Thursday, September 30, 2010

Miranda Overseas - Introduction

One of the arguments justifying indefinate detention of detainees without charge in Guanatamo Bay was the constitutional right to habeas corpus did not apply to non-citizens overseas.  In June 2008, the Supreme Court repudiated this reasoning in Boumediene v. Bush, holding that non-citizens in American custody in Guantanamo Bay are indeed entitled to the constitutional right of habeas corpus.  But the question remains as to whether Boumediene was a narrow or a wide decision; the question of other constitutional rights overseas remains ambiguous.  In particular,  the Supreme Court has not ruled on the overseas application of other constitutional rights including the Fifth Amendment right against self-incrimination, as interpreted in Miranda v. Arizona.

Miranda is more than just a forty-six year old Supreme court case on legal and social policy; it has become part of American culture.  Unlike the much of the minutia of law and legal procedure that only lawyers deal with, even the average layperson has heard of Miranda.  But this widespread knowledge of Miranda makes it ripe for political posturing, especially on whether Miranda should apply to non-citizens overseas.  One Democratic congressman proclaimed "[t]here's not a single member of this Congress that believes that Miranda warnings should be given to terrorists."  Similarly, one law professor noted that after September 11, "the notion that terror suspects would be given Miranda warnings seems almost quaint."  The political edge of this issue seems to be citizenship status: the former presidential candidate John McCain was criticized from right and left alike when he suggested the accused Times Square bomber, an American citizen, should not have been given Miranda warnings.  [For an analysis of the merits of this argument, see a forthcoming article Miranda Overseas - Defining Miranda.]
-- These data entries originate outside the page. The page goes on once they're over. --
(* ===== verification/Receiving.v ===== *)
(** * Receiving: [SCTPSocket::internalReceive]

    Reading notifications piece by piece, reading user data, the results for
    an empty queue, and waking up from a wait. *)

From S2P Require Import Prelude MultiMap Memory Notification NotificationQueue State.
From S2P Require Import Association Socket SocketIO SocketOps SocketMaster Runs Demo Callbacks.
From S2P Require Condition.
Local Open Scope Z_scope.

(** ** The queue a call reads from *)

Section Queues.
Context `{!Platform}.

Definition queue_of (q : QueueRef) (y : Sys) : option Spec.queue :=
  match q with
  | GlobalQueueOf p => s_GlobalQueue <$> sockets y !! p
  | InQueueOf a => a_InQueue <$> assocs y !! a
  end.
Definition put_queue (q : QueueRef) (l : Spec.queue) (y : Sys) : Sys :=
  match q with
  | GlobalQueueOf p =>
      match sockets y !! p with Some s => put_sock p (set_s_GlobalQueue l s) y | None => y end
  | InQueueOf a =>
      match assocs y !! a with Some o => put_assoc a (set_a_InQueue l o) y | None => y end
  end.

Lemma queue_of_put q l y : is_Some (queue_of q y) -> queue_of q (put_queue q l y) = Some l.
Proof.
  destruct q as [p|a]; simpl; intros [? (o & Ho & _)%fmap_Some]; rewrite Ho; simpl;
    by rewrite lookup_insert_eq.
Qed.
But these are political questions for the politicians and pundits to debate; a debate which will have little, if any, effect on the law.  Miranda is a constitutional right, and the constitution applies to everyone within the borders of the United States.  Without a doubt, American citizens arrested in the United States are entitled to the same rights regardless of the crime of which they are accused.  As the law currently stands, documented and undocumented non-citizens arrested in the United States are also entitled to the same right Miranda rights as citizens.

Those who are frequent readers of this blog will know that the answers to the questions posed in Miranda Overseas will not be based on a political analysis.  Indeed, while a definitive answer on this issue would upset one side of the aisle, it could also shift the winds to help that side of the aisle on the related issue of military tribunals.  [Because of the significant lack of history on which to base my analysis, I do not take an opinion on whether Miranda could apply in the military tribunals.]

Rather, the question of Miranda Overseas is a metaphor for how far the the constitution, and the domestic case-law analyzing those constitutional rights like Miranda, follow us when we travel abroad, or when our government decides to charge a non-citizen captured overseas with a crime in American civilian courts.  While  the analysis of these issues will focus primarily on terrorism and drug cases, these issues are far from limited to these two issues.  As Supreme Court Justice Felix Frankfurter noted, "the safeguards of liberty have frequently been forged in controversies involving not very nice people."